Apabila konsentrasi substrat terlalu tinggi, maka Enzim tidak dapat bekerja dengan baik, laju
reaksi katalisator oleh Enzim akan berlangsung lambat. Sebaliknya bila konsentrasi substrat
rendah, maka laju reaksi katalisator oleh Enzim akan berlangsung cepat. Kerja Enzim juga dapat
dipengaruhi oleh Inhibitor. Inhibitor adalah molekul yang dapat menghambat kerja Enzim
sehingga dapat menurunkan laju reaksi katalisator oleh enzim. Inhibitor Enzim terdiri dari dua
jenis yaitu Inhibitor Kompetitifdan Inhibitor non-kompetitif. Inhibitor kompetitif menghambat
kerja Enzim dengan cara berikatan langsung dengan sisi aktif Enzim sehingga substrat tidak bisa
berikatan dengan sisi aktif Enzim dan reaksi tidak dapat berlangsung. Sedangkan inhibitornon-
kompetitif adalah inhibitor yang berikatan dengan sisialosterik Enzim, namun karena Enzim
bersifat fleksibel, saat Inhibitor berikatan dengan sisi alosterik, sisi aktif Enzim ikut berubah
sehingga substrat pun tidak dapat berikatan dengan sisiaktif enzim dan reaksi juga tidak dapat
berlangsung.
Tujuan
Setelah melakukan percobaan ini mahasiswa diharapkan mampu mengetahui kecepatan katalisis
suatu enzim, mengetahui pengaruh suhu, pH dan konsentrasi substrat tehadap aktivitas enzim.
Alat dan Bahan
Alat
Tabung reaksi cawan petri Penggaris Corkborer waterbath thermometer pipet tetes
Bahan
Kentang, hydrogen peroksida, akuades, Buffer pH 7, bufferNaOH, dan buffer HCL
Prosedur Kerja
A. Uji kecepatan katalasis hydrogen peroksida
Siapkan potongan silender kentang dengan tebal sekitar 1mm. letakkan pada cawan petri yang
berisi air. Siapkan 3 buah tabung reaksi. Tabung 1 dan 2 berisi hydrogen peroksida 20%, tabung
3 berisi aquades, Masukkan dalam tabung reaksi berisi hydrogen peroksida 20%. Masingmasing
tabung diatur dengan kondisi pH7 suhu 25 C. Masukkan potongan silinder kentang pada tabung
1 dan 3.Masukkan potongan kertas padatabung ke dua.Amati terbentuknya gelembug udara
sebagaihasil katalisis hydrogen peroksida oleh enzim katalase.

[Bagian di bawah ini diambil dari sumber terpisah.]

(** * ArmorCaptcha: the hCaptcha challenge driver of
      [src/services/utils/armor/anti_hcaptcha/core.py]

    A shallow embedding of the class [ArmorCaptcha] and of the Python string
    and dictionary operations it relies on, followed by the properties of its
    methods.  Python [str] values are sequences of Unicode code points, a
    [dict] is an insertion-ordered association list, exceptions are explicit
    results, and the browser driver, the file system and the recognizers are
    records of scripted behaviours. *)

From Stdlib Require Import List String Ascii Bool Arith NArith ZArith Lia.
From Stdlib Require DecimalPos.
Import ListNotations.

Set Implicit Arguments.

(* ===================================================================== *)
(** ** Python strings *)
(* ===================================================================== *)

Module PyStr.

(** A Python [str] is a sequence of code points. *)
Definition str := list N.

Fixpoint bytes_of (s : string) : list N :=
  match s with
  | EmptyString => []
  | String a t => N_of_ascii a :: bytes_of t
  end.

(** UTF-8 decoding of the source text of a literal: [need] continuation
    bytes are still expected and [acc] holds the bits read so far. *)
Fixpoint utf8_go (need : nat) (acc : N) (bs : list N) : str :=
  match bs with
  | [] => []
  | b :: t =>
      match need with
      | O =>
          if (b <? 128)%N then b :: utf8_go 0 0%N t
          else if (b <? 224)%N then utf8_go 1 (b mod 32)%N t
          else if (b <? 240)%N then utf8_go 2 (b mod 16)%N t
          else utf8_go 3 (b mod 8)%N t
      | S O => (acc * 64 + b mod 64)%N :: utf8_go 0 0%N t
      | S k => utf8_go k (acc * 64 + b mod 64)%N t
      end
  end.

(** [py "..."] is the Python literal with that source text. *)
Definition py (s : string) : str := utf8_go 0 0%N (bytes_of s).
Arguments py s%_string.

Fixpoint eqb (a b : str) : bool :=
  match a, b with
  | [], [] => true
  | x :: a', y :: b' => (x =? y)%N && eqb a' b'
  | _, _ => false
  end.

(** [s.startswith(p)] *)
Fixpoint startswith (p s : str) : bool :=
  match p, s with
  | [], _ => true
  | x :: p', y :: s' => (x =? y)%N && startswith p' s'
  | _ :: _, [] => false
  end.

(** [s.endswith(p)] *)
Definition endswith (p s : str) : bool := startswith (rev p) (rev s).

(** [sub in s] *)
Fixpoint contains (sub s : str) : bool :=
  startswith sub s ||
  match s with
  | [] => false
  | _ :: t => contains sub t
  end.

(** Prepend a character to the first piece of a split. *)
Definition cons_head (c : N) (ps : list str) : list str :=
  match ps with
  | p :: ps' => (c :: p) :: ps'
  | [] => [[c]]
  end.

(** [re.split(r"[...]", s)] for a character class: every character of the
    class is a separator, adjacent separators give empty pieces. *)
Fixpoint re_split_class (cls : N -> bool) (s : str) : list str :=
  match s with
  | [] => [[]]
  | c :: t =>
      if cls c then [] :: re_split_class cls t
      else cons_head c (re_split_class cls t)
  end.

Definition in_class (chars : str) (c : N) : bool :=
  existsb (N.eqb c) chars.

(** [re.split(pat, s)] for a pattern without metacharacters (a non-empty
    literal): leftmost non-overlapping occurrences separate the pieces.
    [skip] counts the characters of a match still to be passed over. *)
Fixpoint re_split_lit_go (pat : str) (skip : nat) (s : str) : list str :=
  match s with
  | [] => [[]]
  | c :: t =>
      match skip with
      | S k => re_split_lit_go pat k t
      | O =>
          if startswith pat s
          then [] :: re_split_lit_go pat (List.length pat - 1) t
          else cons_head c (re_split_lit_go pat 0 t)
      end
  end.

Definition re_split_lit (pat s : str) : list str := re_split_lit_go pat 0 s.

(** [s.replace(old, new)]: leftmost non-overlapping occurrences; an empty
    [old] inserts [new] before every character and at the end. *)
Fixpoint replace_go (old new : str) (skip : nat) (s : str) : str :=
  match s with
  | [] => []
  | c :: t =>
      match skip with
      | S k => replace_go old new k t
      | O =>
          if startswith old s
          then new ++ replace_go old new (List.length old - 1) t
          else c :: replace_go old new 0 t
      end
  end.

Definition replace (old new s : str) : str :=
  match old with
  | [] => new ++ flat_map (fun c => c :: new) s
  | _ :: _ => replace_go old new 0 s
  end.

(** The characters [str.strip()] removes: Unicode white space. *)
Definition isspace (c : N) : bool :=
  ((9 <=? c) && (c <=? 13) || (28 <=? c) && (c <=? 32)
   || (c =? 133) || (c =? 160) || (c =? 5760)
   || (8192 <=? c) && (c <=? 8202)
   || (c =? 8232) || (c =? 8233) || (c =? 8239) || (c =? 8287)
   || (c =? 12288))%N.

Fixpoint dropwhile (p : N -> bool) (s : str) : str :=
  match s with
  | [] => []
  | c :: t => if p c then dropwhile p t else s
  end.
(** One run of [from_janis] for the workflow ["wf"] over [/out]. *)
Definition from_janis_double (cromwell : bool) (outs : list (string * Value))
    (fuel : nat) : M nat string unit :=
  from_janis nat string unit unit get_extension (fun wf _ => wf)
    (fun _ => translator_double) (registry_double cromwell outs) dump_double
    fuel "task" "/out" "wf" (env_double cromwell outs) tt None.

(** The three outputs of the routing examples. *)
Definition example_outputs : list (string * Value) :=
  [ ("x", OStr "/tmp/a.vcf");
    ("y", OList [OStr "/tmp/a.txt"; OStr "/tmp/b.txt"]);
    ("wf.validated_x", OStr "/tmp/report.csv") ].

(** A [TaskManager] over [/out] and a state in which the task is
    validating and nothing is marked. *)
Definition manager (cromwell : bool) (outs : list (string * Value))
  : TaskManager nat :=
  mkTaskManager nat (Some "task") "/out" (Some (env_double cromwell outs)).

Definition validating_state : State nat string :=
  mkState nat string
    (mkWorld nat string ∅ {[InfoKeys.validating := IBool true]} 0%nat [])
    (Some "run-0").

End Double.

(** Decide a closed membership statement by evaluation. *)
Ltac by_evaluation :=
  match goal with
  | |- ?P => apply (bool_decide_unpack P); vm_compute; exact I
  end.

(** C1 on the test double: two full runs of [from_janis] over a fresh
    world, against a Cromwell-like engine with three outputs.  Both runs
    return; the history holds one start call and the engine has counted
    one. *)
Lemma resume_invokes_start_once_witness :
  let m := Double.from_janis_double true Double.example_outputs 3 in
  let w1 := (run m Double.fresh).1 in
  let w2 := (run m w1).1 in
  (run m Double.fresh).2 = Returned tt
  /\ (run m w1).2 = Returned tt
  /\ count_start (history w2) = 1%nat
  /\ outside w2 = 1%nat.
Proof.
  intros m w1 w2.
  assert ((run m Double.fresh).2 = Returned tt) as Hret by (vm_compute; reflexivity).
  destruct (resume_invokes_start_once nat string unit unit
              Double.get_extension (fun wf _ => wf)
              (fun _ => Double.translator_double)
              (Double.registry_double true Double.example_outputs)
              Double.dump_double)
    as (_ & Hsubmitted & Honce).
  destruct (Honce 3%nat 3%nat "task" "/out" "wf"
              (Double.env_double true Double.example_outputs) tt None
              Double.fresh)
    as (_ & H2 & _).
  - by_evaluation.
  - exact (Hsubmitted 3%nat "task" "/out" "wf"
             (Double.env_double true Double.example_outputs) tt None
             Double.fresh Hret).
  - split; [exact Hret|]. split; [vm_compute; reflexivity|].
    split; [exact H2|]. vm_compute. reflexivity.
Defined.
(** * Transaction analysis: the rule-based flagging engine of [app.py]

    The script loads a table of transactions into a pandas data frame,
    narrows it to a date window, computes summary metrics, runs five
    detectors that each set the boolean column [flagged], and reports the
    share of flagged rows.  This file embeds that pipeline and proves the
    properties stated about it.

    Modelling conventions.
    - A data frame is the list of its rows, in frame order; a column is a
      list of the same length, aligned by position (row labels are unique,
      so alignment by label and by position agree).
    - A cell of the column [amount] is a float64; the row records the number
      that the cell holds.  Comparing a cell with the integer threshold is
      exact.  The mean and the standard deviation are computed by numpy and
      pandas in float64 arithmetic, which rounds: that arithmetic is the
      interface [Float64], and [binary64] is its IEEE-754 instance, built on
      the primitive floats.
    - A timestamp is an integer count of nanoseconds since the Unix epoch
      (pandas' [datetime64[ns]]); [None] is [NaT].
    - The [NaN] that a pandas reduction gives for want of values (the mean,
      maximum or minimum of no value, the standard deviation of fewer than
      two) is [None].
    - A Python exception is an explicit outcome of the pipeline. *)

From Stdlib Require Import List Bool Btauto ZArith QArith Lia Lqa.
From Stdlib Require Import String Ascii Permutation Sorted OrderedTypeEx.
From Stdlib Require Floats.
Import ListNotations.

Local Open Scope Z_scope.

(** ** Data model *)

(** One row after column mapping and cleaning (lines 51-68). *)
Record Txn : Type := mkTxn {
  amount     : Q;
  account_id : string;
  type_      : string;
  merchant   : string;
  date       : option Z
}.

B. Uji pengaruh suhu terhadap aktivitas enzim
Ulangi prosedur sebelumnya dengan pH yang sama dan suhu yang berbeda. Suhu yang
digunakan adalah 0, 20, 40, 60, dan 80oC. amati tinggi dan jumlah gelembung udara yang
terbentuk. Semakin tinggi dan banyak gelembung udara yang terbentuk menandakan semakain
cepat laju aktivitas enzim. Buat grafik hasil uji dengan variasi suhu sebagai sumbu x.
C. Uji pengaruh pH terhadap aktivitas enzim
Ulangi prosedur pertama dengan pH yang berbeda dan suhu25 C. pH yang digunakan 2, 4, 7, 8,
10. Amati tinggi dan jumlah gelembung udara yang terbentuk. Semakin tinggi dan banyak
gelembung udara yang terbentuk menandakan semakain cepat laju aktivitas enzim. Buat grafik
hasil uji dengan variasi pH sebagai sumbu x.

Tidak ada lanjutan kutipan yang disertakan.